Department of General and Endocrine Surgery, Hopital La Timone, 264, rue Saint Pierre, 13385 Marseille Cedex 5, France.
Langenbecks Arch Surg. 2010 Feb;395(2):103-9. doi: 10.1007/s00423-009-0560-2.
Reoperation for primary hyperparathyroidism (PHPT) remains a major challenge for both the patient and surgeons. Before considering reoperation, the surgeon must confirm the diagnosis of PHPT and assess patient risk factors. The goal of reoperative surgery is to excise the abnormal parathyroid gland(s) and limit exploration to help minimize the potential complications. At least two positive and concordant localizing studies should be available before reoperation, but the surgeon must keep in mind that the operative and histology reports from previous operation are the first localization techniques. A thorough knowledge of the anatomy and an understanding of the embryonic development of the parathyroid glands are also the keys to successful localization. According to the case history and the results of localization studies, the surgeon must clearly establish whether or not there is a suspicion of multiglandular disease (MGD). If the lesion sought is a solitary adenoma, an open-focused approach can be proposed. Conversely, if there is a confirmation or strong suspicion of MGD, revision of the transverse cervicotomy is recommended. In case of suspicion of local recurrence, an extensive local resection or en bloc resection may be indicated. Intraoperative QPTH assay is recommended to rule out MGD. In some cases, cryopreservation of parathyroid tissue and judicious use of parathyroid transplantation can be useful. With experienced parathyroid surgeons, the success rate of reoperations can be as high as 95%. It has been estimated that about 5% to 10% of initial operations for PHPT result in recurrent or persistent disease. It is too early to evaluate the real risk of persistent or recurrent disease following minimally invasive techniques, but any attempt to limit the extent of the primary procedure will be insignificant if the risk of persistent or recurrent disease is increased.

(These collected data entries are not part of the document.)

Lemma skip_ws_length (s : str) : (length (skip_ws s) ≤ length s)%nat.
Proof.
  unfold skip_ws. induction s as [|c s IH]; [done|]. cbn [trim_start].
  case_match; cbn [length]; lia.
Qed.

Lemma expect_progress (ch : char) (s : str) : progress (λ _, True) s (expect ch s).
Proof.
  unfold expect. destruct s as [|c s]; [by apply app_not_nil|].
  destruct (N.eqb c ch); [split; [done|simpl; lia]|by apply app_not_nil].
Qed.

Lemma string_body_progress (fuel : nat) (out s : str) :
  (length s < fuel)%nat → progress any_text s (string_body fuel out s).
Proof.
  revert out s. induction fuel as [|fuel IH]; intros out s Hf; [lia|]. cbn [string_body].
  assert (∀ out s', (length s' < length s)%nat → progress any_text s (string_body fuel out s')) as Hgo.
  { intros out' s' Hl. specialize (IH out' s' ltac:(lia)).
    destruct (string_body fuel out' s') as [[o rest]|m]; [|done]. split; [done|]. destruct IH. lia. }
  destruct s as [|c s]; [done|]. destruct (c =? 34)%N; [split; [done|simpl; lia]|].
  destruct (c =? 92)%N; [|apply Hgo; simpl; lia].
  destruct s as [|e s]; [by apply app_not_nil|].
  repeat (destruct (e =? _)%N; [first [apply Hgo; simpl; lia|idtac]|]); [|by apply app_not_nil].
  unfold take_hex. cbv iota beta. destruct (from_hex _); [|by apply app_not_nil].
  apply Hgo. rewrite length_drop. simpl. lia.
Qed.

Lemma parse_string_progress (s : str) : progress any_text s (parse_string s).
Proof.
  unfold parse_string. pose proof (expect_progress 34 s) as He.
  destruct (expect 34 s) as [[[] s1]|m]; [|done]. destruct He as [_ Hl]. cbn [snd].
  pose proof (string_body_progress (S (length s1)) [] s1 ltac:(lia)) as Hb.
  destruct (string_body _ _ _) as [[o rest]|m]; [|done]. split; [done|]. destruct Hb. lia.
Qed.

Lemma strip_prefix_length (s p rest : str) :
  strip_prefix s p = Some rest → p ≠ [] → (length rest < length s)%nat.
Proof.
  unfold strip_prefix. case_match eqn:E; [|done]. intros [= <-] Hp.
  apply starts_with_split in E. rewrite E at 2. rewrite length_app. destruct p; [done|simpl; lia].
Qed.

Lemma span_length (p : char → bool) (s : str) :
  (length (span p s).1 + length (span p s).2 = length s)%nat.
Proof.
  induction s as [|c s IH]; [done|]. cbn [span]. destruct (p c); [|done].
  destruct (span p s). simpl in *. lia.
Qed.

Lemma take_one_length (p : char → bool) (s : str) :
  (length (take_one p s).1 + length (take_one p s).2 = length s)%nat.
Proof. destruct s as [|c s]; [done|]. cbn [take_one]. by destruct (p c). Qed.

Lemma number_literal_length (c : char) (s : str) :
  (c =? 45)%N || is_digit c = true →
  (length (number_literal (c :: s)).2 < length (c :: s))%nat.
Proof.
  intros Hc. unfold number_literal, take_digits.
  pose proof (take_one_length (N.eqb 45) (c :: s)) as H1.
  destruct (take_one (N.eqb 45) (c :: s)) as [sign s1] eqn:E1.
  pose proof (span_length is_digit s1) as H2. destruct (span is_digit s1) as [whole s2] eqn:E2.
  assert (length s2 < length (c :: s))%nat as Hlt.
  { cbn [fst snd] in *. cbn [take_one] in E1. rewrite N.eqb_sym in E1.
    destruct (N.eqb_spec c 45); injection E1 as <- <-; cbn [length] in *; [lia|].
    cbn [orb] in Hc. cbn [span] in E2. rewrite Hc in E2.
    destruct (span is_digit s). injection E2 as <- <-. cbn [length] in H2. lia. }
  pose proof (take_one_length (N.eqb 46) s2) as H3.
  destruct (take_one (N.eqb 46) s2) as [point s3].
  destruct (match point with [] => ([], s3) | _ => span is_digit s3 end) as [frac s4] eqn:E4.
  assert (length s4 ≤ length s3)%nat.
  { pose proof (span_length is_digit s3) as H. destruct point; [by injection E4 as <- <-|].
    rewrite E4 in H. simpl in H. lia. }
  pose proof (take_one_length (λ c, (c =? 101) || (c =? 69))%N s4) as H5.
  destruct (take_one (λ c, (c =? 101) || (c =? 69))%N s4) as [e s5].
  destruct e as [|e0 e]; cbn [fst snd] in *; [cbn [length] in *; lia|].
  pose proof (take_one_length (λ c, (c =? 43) || (c =? 45))%N s5) as H6.
  destruct (take_one (λ c, (c =? 43) || (c =? 45))%N s5) as [es s6].
  pose proof (span_length is_digit s6) as H7. destruct (span is_digit s6) as [ex s7].
  cbn [fst snd length] in *. lia.
Qed.

(** What a value parser answers, within [room] levels. *)
Abbreviation bounded room := (λ j, json_depth j ≤ room)%nat.

Lemma progress_skip {A} (P : A → Prop) (s : str) (r : parsed A) :
  progress P (skip_ws s) r → progress P s r.
Proof.
  pose proof (skip_ws_length s). destruct r as [[a rest]|m]; [|done].
  intros [Ha Hl]. split; [done|]. lia.
Qed.

Section bodies_progress.
Context (parse : str → parsed Json) (room : nat).
Context (Hparse : ∀ s, progress (bounded room) s (parse s)).

Lemma items_loop_progress (fuel : nat) (acc : list Json) (s : str) :
  (length s < fuel)%nat → Forall (bounded room) acc →
  progress (bounded (S room)) s (items_loop parse fuel acc s).
Proof.
  revert acc s. induction fuel as [|fuel IH]; intros acc s Hf Hacc; [lia|]. cbn [items_loop].
  pose proof (Hparse s) as Hp. destruct (parse s) as [[v s1]|m]; [|done].
  destruct Hp as [Hv Hl]. cbn [fst snd]. pose proof (skip_ws_length s1).
  destruct (skip_ws s1) as [|c s2]; [by apply app_not_nil|]. cbn [length] in *.
  destruct (c =? 44)%N.
  { assert (Forall (bounded room) (v :: acc)) as Hacc' by by constructor.
    specialize (IH (v :: acc) s2 ltac:(lia) Hacc').
    destruct (items_loop _ _ _ _) as [[j rest]|m]; [|done]. destruct IH. split; [done|lia]. }
  destruct (c =? 93)%N; [|by apply app_not_nil]. split; [|lia].
  cbn [json_depth]. apply le_n_S, list_max_le, Forall_map.
  change (rev acc ++ [v]) with (rev (v :: acc)). rewrite Forall_forall in *. intros j Hj.
  apply in_rev in Hj as [<-|Hj]; auto.
Qed.

Lemma fields_loop_progress (fuel : nat) (acc : list (str * Json)) (s : str) :
  (length s < fuel)%nat → Forall (λ kv, bounded room kv.2) acc →
  progress (bounded (S room)) s (fields_loop parse fuel acc s).
Proof.
  revert acc s. induction fuel as [|fuel IH]; intros acc s Hf Hacc; [lia|]. cbn [fields_loop].
  pose proof (progress_skip _ _ _ (parse_string_progress (skip_ws s))) as Hk.
  destruct (parse_string (skip_ws s)) as [[k s1]|m]; [|done]. destruct Hk as [_ Hk]. cbn [fst snd].
  pose proof (progress_skip _ _ _ (expect_progress 58 (skip_ws s1))) as Hc.
  destruct (expect 58 (skip_ws s1)) as [[u s2]|m]; [|done]. destruct Hc as [_ Hc]. cbn [fst snd].
  pose proof (Hparse s2) as Hp. destruct (parse s2) as [[v s3]|m]; [|done].
  destruct Hp as [Hv Hl]. cbn [fst snd]. pose proof (skip_ws_length s3).
  destruct (skip_ws s3) as [|c s4]; [by apply app_not_nil|]. cbn [length] in *.
  destruct (c =? 44)%N.
  { assert (Forall (λ kv, bounded room kv.2) ((k, v) :: acc)) as Hacc' by by constructor.
    specialize (IH ((k, v) :: acc) s4 ltac:(lia) Hacc').
    destruct (fields_loop _ _ _ _) as [[j rest]|m]; [|done]. destruct IH. split; [done|lia]. }
  destruct (c =? 125)%N; [|by apply app_not_nil]. split; [|lia].
  cbn [json_depth]. apply le_n_S, list_max_le, Forall_map.
  change (rev acc ++ [(k, v)]) with (rev ((k, v) :: acc)). rewrite Forall_forall in *.
  intros [k' v'] Hj. apply in_rev in Hj as [[= <- <-]|Hj]; [done|]. by apply (Hacc (k', v')).
Qed.

Lemma parse_array_body_progress (s : str) :
  progress (bounded (S room)) s (parse_array_body parse s).
Proof.
  unfold parse_array_body. pose proof (expect_progress 91 s) as He.
  destruct (expect 91 s) as [[u s1]|m]; [|done]. destruct He as [_ He]. cbn [fst snd].
  pose proof (skip_ws_length s1). destruct (starts_with _ _).
  - split; [simpl; lia|]. destruct (skip_ws s1); simpl in *; lia.
  - pose proof (items_loop_progress (S (length (skip_ws s1))) [] (skip_ws s1) ltac:(lia) (Forall_nil_2 _)) as H'.
    destruct (items_loop _ _ _ _) as [[j rest]|m]; [|done]. destruct H'. split; [done|lia].
Qed.

Lemma parse_object_body_progress (s : str) :
  progress (bounded (S room)) s (parse_object_body parse s).
Proof.
  unfold parse_object_body. pose proof (expect_progress 123 s) as He.
  destruct (expect 123 s) as [[u s1]|m]; [|done]. destruct He as [_ He]. cbn [fst snd].
  pose proof (skip_ws_length s1). destruct (starts_with _ _).
  - split; [simpl; lia|]. destruct (skip_ws s1); simpl in *; lia.
  - pose proof (fields_loop_progress (S (length (skip_ws s1))) [] (skip_ws s1) ltac:(lia) (Forall_nil_2 _)) as H'.
    destruct (fields_loop _ _ _ _) as [[j rest]|m]; [|done]. destruct H'. split; [done|lia].
Qed.
End bodies_progress.

Lemma parse_value_progress (keep : bool) (room : nat) (s : str) :
  progress (bounded room) s (parse_value keep room s).
Proof.
  revert s. induction room as [|room IH]; intros s; apply progress_skip; cbn [parse_value];
    (destruct (skip_ws s) as [|c s1] eqn:Es; [by apply app_not_nil|]);
    (destruct (c =? 123)%N; [first [done|by apply parse_object_body_progress]|]);
    (destruct (c =? 91)%N; [first [done|by apply parse_array_body_progress]|]).
  all: destruct (c =? 34)%N;
    [pose proof (parse_string_progress (c :: s1)) as H;
     destruct (parse_string (c :: s1)) as [[t rest]|m]; [|done]; destruct H;
     split; [cbn; lia|done]|].
  all: destruct ((c =? 116) || (c =? 102))%N;
    [unfold parse_bool, consume_literal;
     destruct (strip_prefix _ "true") eqn:E;
       [split; [cbn; lia|by eapply strip_prefix_length]|];
     destruct (strip_prefix _ "false") eqn:E';
       [split; [cbn; lia|by eapply strip_prefix_length]|done]|].
  all: destruct (c =? 110)%N;
    [unfold parse_null, consume_literal; destruct (strip_prefix _ "null") eqn:E;
     [split; [cbn; lia|by eapply strip_prefix_length]|done]|].
  all: destruct ((c =? 45)%N || is_digit c) eqn:E; [|by apply app_not_nil].
  all: pose proof (number_literal_length c s1 E) as Hl; unfold parse_number;
    destruct (number_literal (c :: s1)) as [lit rest];
    destruct (parse_f64 lit); [|by apply app_not_nil];
    destruct (negb _ && negb _); [by apply app_not_nil|split; [cbn; lia|done]].
Qed.
End json_facts.

(** ** Properties *)

(** C38: writing and parsing round trip.  Every document made of texts (any
    characters, keys included), integers of any magnitude, booleans and nulls,
    nested at most 128 deep, is read back from its JSON text as it was. *)
Theorem json_roundtrip `{U : UnicodeTables} (j : Json) :
  wire j → (json_depth j ≤ MAX_DEPTH)%nat → parse (to_json_string j) = Ok j.
Proof.
  intros Hj Hd. unfold parse, parse_with, to_json_string.
  pose proof (parse_value_write j MAX_DEPTH Hj Hd [] eq_refl) as H.
  rewrite app_nil_r in H. by rewrite H.
Qed.

Definition document_example : Json :=
  JObject [("id", JStr ("a" ++ dquote ++ [10; 1; 128169]%N));
           ("n", integer_json (-9223372036854775809)); ("z", JArray [JNull; JBool false; integer_json 12])].

Lemma json_roundtrip_witness :
  @parse ascii_tables (to_json_string document_example) = Ok document_example.
Proof.
  apply (@json_roundtrip ascii_tables document_example).
  - repeat constructor.
  - apply Nat.leb_le. vm_compute. reflexivity.
Defined.

(** Parsing any text whatever ends, in a value nested at most 128 deep or
    in an error that says why: the loops over characters, items and fields
    never run out of the turns the input's length allows them. *)
Theorem parse_bounded `{U : UnicodeTables} (input : str) (keep : bool) :
  match parse_with input keep with
  | Ok j => (json_depth j ≤ MAX_DEPTH)%nat
  | Err m => m ≠ []
  end.
Proof.
  unfold parse_with. pose proof (parse_value_progress keep MAX_DEPTH input) as H.
  destruct (parse_value _ _ _) as [[j rest]|m]; [|done]. by destruct H.
Qed.

(** What [parse] does not read.  Text after a complete value is accepted
    and ignored, and a character written as a surrogate pair, as JSON writes
    those past U+FFFF, is read as two replacement characters. *)
Theorem parse_leniency `{U : UnicodeTables} :
  parse "{} trailing" = Ok (JObject []) ∧
  parse (dquote ++ backslash ++ "ud83d" ++ backslash ++ "ude00" ++ dquote)
    = Ok (JStr [replacement; replacement]).
Proof. split; vm_compute; reflexivity. Qed.

Lemma assoc_put (k key : str) (v : Json) (fields : list (str * Json)) :
  assoc k (put key v fields) = if bool_decide (k = key) then Some v else assoc k fields.
Proof.
  induction fields as [|[k' v'] fields IH]; cbn [put assoc]; [done|].
  unfold str_eqb. destruct (decide (k' = key)) as [->|Hk].
  - rewrite (bool_decide_true (key = key)) by done. cbn [assoc]. by case_bool_decide.
  - rewrite (bool_decide_false (k' = key)) by done. cbn [assoc]. rewrite IH.
    repeat case_bool_decide; congruence.
Qed.

(** An overlay keeps every argument: a key reads as the patch gives it
    where the patch has it (each key once), and as the base gives it otherwise. *)
Theorem overlay_get (base patch : list (str * Json)) (k : str) :
  NoDup patch.*1 →
  get (overlay (JObject base) (JObject patch)) k =
    match assoc k patch with Some v => Some v | None => assoc k base end.
Proof.
  cbn [overlay get]. revert base.
  induction patch as [|[key v] patch IH]; intros base Hnd; cbn [fold_left assoc]; [done|].
  cbn [fmap list_fmap fst] in Hnd. apply list.NoDup_cons in Hnd as [Hk Hnd].
  rewrite IH, assoc_put by done. case_bool_decide as E; [|done].
  subst k. apply assoc_None in Hk. by rewrite Hk.
Qed.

原发性甲状旁腺功能亢进症(PHPT)的再次手术仍然是患者和外科医生面临的主要挑战。在考虑再次手术之前,外科医生必须确认 PHPT 的诊断并评估患者的风险因素。再次手术的目标是切除异常甲状旁腺(s)并限制探查范围,以最大程度地减少潜在并发症。在再次手术之前,至少应提供两项阳性且一致的定位研究,但外科医生必须记住,之前手术的手术和组织学报告是最初的定位技术。对解剖结构有透彻的了解,并了解甲状旁腺的胚胎发育也是成功定位的关键。根据病史和定位研究的结果,外科医生必须明确是否存在多腺体疾病(MGD)的怀疑。如果要寻找的病变是单个腺瘤,可以提出开放性聚焦方法。相反,如果存在 MGD 的确认或强烈怀疑,则建议对横向颈切开术进行修订。如果怀疑局部复发,可能需要进行广泛的局部切除或整块切除。建议进行术中 QPTH 测定以排除 MGD。在某些情况下,甲状旁腺组织的冷冻保存和甲状旁腺移植的合理使用可能会有所帮助。有经验的甲状旁腺外科医生可以将再次手术的成功率提高到 95%。据估计,大约 5%至 10%的初始 PHPT 手术结果为复发性或持续性疾病。评估微创技术后持续性或复发性疾病的真实风险还为时过早,但是如果持续性或复发性疾病的风险增加,任何限制初次手术范围的尝试都将无足轻重。